● **Aim of the exercise**
Go through the entries below and collect each line with the string "else" in it.

● **Records for processing**
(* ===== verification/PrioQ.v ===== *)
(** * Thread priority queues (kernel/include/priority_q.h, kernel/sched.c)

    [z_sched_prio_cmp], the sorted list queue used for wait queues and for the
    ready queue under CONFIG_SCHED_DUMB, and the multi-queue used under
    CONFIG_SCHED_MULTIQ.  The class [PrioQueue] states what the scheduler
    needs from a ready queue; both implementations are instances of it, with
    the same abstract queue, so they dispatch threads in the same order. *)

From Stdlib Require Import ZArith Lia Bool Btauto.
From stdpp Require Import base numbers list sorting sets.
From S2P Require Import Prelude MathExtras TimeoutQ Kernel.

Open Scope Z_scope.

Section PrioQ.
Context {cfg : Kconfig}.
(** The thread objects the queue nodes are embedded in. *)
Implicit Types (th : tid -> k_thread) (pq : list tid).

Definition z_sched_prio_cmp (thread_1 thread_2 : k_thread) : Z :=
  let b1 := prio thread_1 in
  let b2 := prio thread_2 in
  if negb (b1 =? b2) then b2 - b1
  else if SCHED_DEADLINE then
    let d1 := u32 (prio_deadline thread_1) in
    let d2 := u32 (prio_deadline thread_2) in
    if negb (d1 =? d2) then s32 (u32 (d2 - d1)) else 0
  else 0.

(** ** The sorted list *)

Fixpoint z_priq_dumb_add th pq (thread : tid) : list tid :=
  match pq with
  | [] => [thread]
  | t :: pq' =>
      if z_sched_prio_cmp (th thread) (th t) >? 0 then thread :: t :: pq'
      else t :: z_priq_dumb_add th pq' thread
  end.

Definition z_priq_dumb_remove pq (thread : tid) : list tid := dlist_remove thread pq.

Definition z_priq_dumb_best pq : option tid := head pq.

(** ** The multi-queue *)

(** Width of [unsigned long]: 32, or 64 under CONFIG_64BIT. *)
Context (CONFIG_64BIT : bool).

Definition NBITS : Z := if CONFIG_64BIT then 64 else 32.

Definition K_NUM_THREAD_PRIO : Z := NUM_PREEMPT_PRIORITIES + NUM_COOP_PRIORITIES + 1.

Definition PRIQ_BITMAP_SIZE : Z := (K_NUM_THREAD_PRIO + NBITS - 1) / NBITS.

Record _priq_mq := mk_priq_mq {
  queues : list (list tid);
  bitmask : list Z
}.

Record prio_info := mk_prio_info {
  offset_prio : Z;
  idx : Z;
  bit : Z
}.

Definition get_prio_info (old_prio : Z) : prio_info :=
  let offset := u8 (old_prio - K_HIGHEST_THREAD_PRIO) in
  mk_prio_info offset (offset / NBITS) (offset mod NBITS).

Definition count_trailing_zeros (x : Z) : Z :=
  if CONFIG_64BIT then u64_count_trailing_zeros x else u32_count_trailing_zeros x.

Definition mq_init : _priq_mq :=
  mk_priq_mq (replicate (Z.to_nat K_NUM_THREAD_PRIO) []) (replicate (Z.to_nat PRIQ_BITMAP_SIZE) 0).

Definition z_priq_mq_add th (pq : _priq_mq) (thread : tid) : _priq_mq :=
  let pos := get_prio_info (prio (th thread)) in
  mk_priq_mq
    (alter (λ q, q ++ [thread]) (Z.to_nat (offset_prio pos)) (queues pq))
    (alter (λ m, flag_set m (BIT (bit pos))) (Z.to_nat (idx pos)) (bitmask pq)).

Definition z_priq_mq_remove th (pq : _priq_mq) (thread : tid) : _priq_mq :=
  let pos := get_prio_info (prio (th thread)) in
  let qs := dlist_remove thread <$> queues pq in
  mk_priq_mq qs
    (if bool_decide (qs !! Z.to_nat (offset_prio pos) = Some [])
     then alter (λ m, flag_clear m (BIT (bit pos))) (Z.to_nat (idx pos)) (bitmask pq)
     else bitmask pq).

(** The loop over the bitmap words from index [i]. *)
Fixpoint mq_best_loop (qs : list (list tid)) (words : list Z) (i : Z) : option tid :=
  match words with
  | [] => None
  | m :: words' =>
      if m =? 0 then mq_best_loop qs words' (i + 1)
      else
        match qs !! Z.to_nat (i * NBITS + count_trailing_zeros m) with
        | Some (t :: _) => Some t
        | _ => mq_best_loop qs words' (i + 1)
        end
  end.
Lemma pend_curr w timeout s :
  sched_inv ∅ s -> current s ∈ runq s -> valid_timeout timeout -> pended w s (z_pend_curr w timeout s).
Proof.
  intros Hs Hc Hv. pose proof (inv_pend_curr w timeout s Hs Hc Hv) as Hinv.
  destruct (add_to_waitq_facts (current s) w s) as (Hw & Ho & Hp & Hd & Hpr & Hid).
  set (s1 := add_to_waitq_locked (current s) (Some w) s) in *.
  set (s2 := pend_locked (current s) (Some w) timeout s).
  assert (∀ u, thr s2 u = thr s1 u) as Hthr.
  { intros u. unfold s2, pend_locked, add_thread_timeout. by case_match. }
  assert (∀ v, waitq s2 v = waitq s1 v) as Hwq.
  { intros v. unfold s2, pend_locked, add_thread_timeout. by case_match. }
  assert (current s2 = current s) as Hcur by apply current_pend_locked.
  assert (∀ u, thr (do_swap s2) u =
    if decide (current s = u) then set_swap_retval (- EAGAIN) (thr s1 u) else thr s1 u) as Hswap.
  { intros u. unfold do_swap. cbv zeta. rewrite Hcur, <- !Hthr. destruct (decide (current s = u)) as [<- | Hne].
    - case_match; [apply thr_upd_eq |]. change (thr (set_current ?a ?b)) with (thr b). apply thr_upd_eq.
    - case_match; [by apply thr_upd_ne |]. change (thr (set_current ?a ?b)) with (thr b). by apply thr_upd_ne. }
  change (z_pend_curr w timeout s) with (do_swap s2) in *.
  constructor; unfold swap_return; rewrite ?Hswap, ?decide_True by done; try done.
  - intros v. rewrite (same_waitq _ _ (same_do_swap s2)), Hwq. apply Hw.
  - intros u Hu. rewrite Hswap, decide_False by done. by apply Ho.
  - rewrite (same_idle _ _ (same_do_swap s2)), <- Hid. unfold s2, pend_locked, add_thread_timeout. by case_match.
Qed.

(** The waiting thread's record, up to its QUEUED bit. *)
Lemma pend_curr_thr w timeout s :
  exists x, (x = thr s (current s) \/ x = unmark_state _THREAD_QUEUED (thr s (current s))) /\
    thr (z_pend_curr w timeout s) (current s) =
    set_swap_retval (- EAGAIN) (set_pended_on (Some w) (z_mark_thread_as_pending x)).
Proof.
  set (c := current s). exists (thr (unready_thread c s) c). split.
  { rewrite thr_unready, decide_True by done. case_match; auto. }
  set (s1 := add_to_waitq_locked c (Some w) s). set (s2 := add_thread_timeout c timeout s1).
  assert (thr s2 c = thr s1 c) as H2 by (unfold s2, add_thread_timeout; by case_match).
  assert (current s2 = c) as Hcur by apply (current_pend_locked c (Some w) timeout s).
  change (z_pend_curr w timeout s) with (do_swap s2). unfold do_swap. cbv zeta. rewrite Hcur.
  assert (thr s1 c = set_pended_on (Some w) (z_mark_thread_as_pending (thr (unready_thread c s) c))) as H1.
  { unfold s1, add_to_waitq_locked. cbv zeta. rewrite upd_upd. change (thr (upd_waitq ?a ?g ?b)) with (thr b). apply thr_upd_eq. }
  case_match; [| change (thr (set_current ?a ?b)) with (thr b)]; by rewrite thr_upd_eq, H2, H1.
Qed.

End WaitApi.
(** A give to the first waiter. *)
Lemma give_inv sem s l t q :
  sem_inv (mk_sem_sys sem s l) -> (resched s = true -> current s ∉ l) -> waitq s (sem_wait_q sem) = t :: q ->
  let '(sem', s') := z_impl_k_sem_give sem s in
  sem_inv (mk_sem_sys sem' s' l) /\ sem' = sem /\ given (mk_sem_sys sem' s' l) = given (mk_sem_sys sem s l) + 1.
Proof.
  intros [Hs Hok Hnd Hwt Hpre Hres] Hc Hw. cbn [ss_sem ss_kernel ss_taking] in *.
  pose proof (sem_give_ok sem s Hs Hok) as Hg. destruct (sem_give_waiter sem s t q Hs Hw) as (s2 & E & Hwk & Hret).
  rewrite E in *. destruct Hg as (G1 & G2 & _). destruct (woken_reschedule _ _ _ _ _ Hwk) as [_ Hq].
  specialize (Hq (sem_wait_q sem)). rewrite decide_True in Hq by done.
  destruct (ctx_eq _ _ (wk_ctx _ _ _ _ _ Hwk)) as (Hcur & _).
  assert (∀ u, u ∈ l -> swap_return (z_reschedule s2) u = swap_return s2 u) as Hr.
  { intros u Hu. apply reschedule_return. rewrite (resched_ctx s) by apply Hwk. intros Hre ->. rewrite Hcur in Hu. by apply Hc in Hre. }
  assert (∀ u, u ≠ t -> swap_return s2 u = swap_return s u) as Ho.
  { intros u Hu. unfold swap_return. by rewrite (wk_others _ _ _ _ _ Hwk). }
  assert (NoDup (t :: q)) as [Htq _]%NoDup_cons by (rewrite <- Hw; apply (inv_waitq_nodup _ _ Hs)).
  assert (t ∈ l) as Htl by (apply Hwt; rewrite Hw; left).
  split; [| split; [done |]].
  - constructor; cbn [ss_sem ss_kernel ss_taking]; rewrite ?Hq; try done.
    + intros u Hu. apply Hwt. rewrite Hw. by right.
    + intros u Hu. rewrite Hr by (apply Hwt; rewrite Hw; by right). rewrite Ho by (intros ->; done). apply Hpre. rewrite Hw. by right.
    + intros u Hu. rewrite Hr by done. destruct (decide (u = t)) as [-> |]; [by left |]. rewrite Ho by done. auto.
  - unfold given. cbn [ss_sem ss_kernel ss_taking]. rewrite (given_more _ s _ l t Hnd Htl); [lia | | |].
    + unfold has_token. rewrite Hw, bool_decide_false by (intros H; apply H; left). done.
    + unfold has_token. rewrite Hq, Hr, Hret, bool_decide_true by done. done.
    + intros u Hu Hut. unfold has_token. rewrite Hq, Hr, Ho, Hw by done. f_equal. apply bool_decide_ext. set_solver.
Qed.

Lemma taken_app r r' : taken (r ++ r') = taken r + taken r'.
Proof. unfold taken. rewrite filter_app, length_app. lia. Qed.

● **Output**
  else if SCHED_DEADLINE then
    if negb (d1 =? d2) then s32 (u32 (d2 - d1)) else 0
  else 0.
      else t :: z_priq_dumb_add th pq' thread
Definition NBITS : Z := if CONFIG_64BIT then 64 else 32.
  if CONFIG_64BIT then u64_count_trailing_zeros x else u32_count_trailing_zeros x.
     else bitmask pq).
      else
    if decide (current s = u) then set_swap_retval (- EAGAIN) (thr s1 u) else thr s1 u) as Hswap.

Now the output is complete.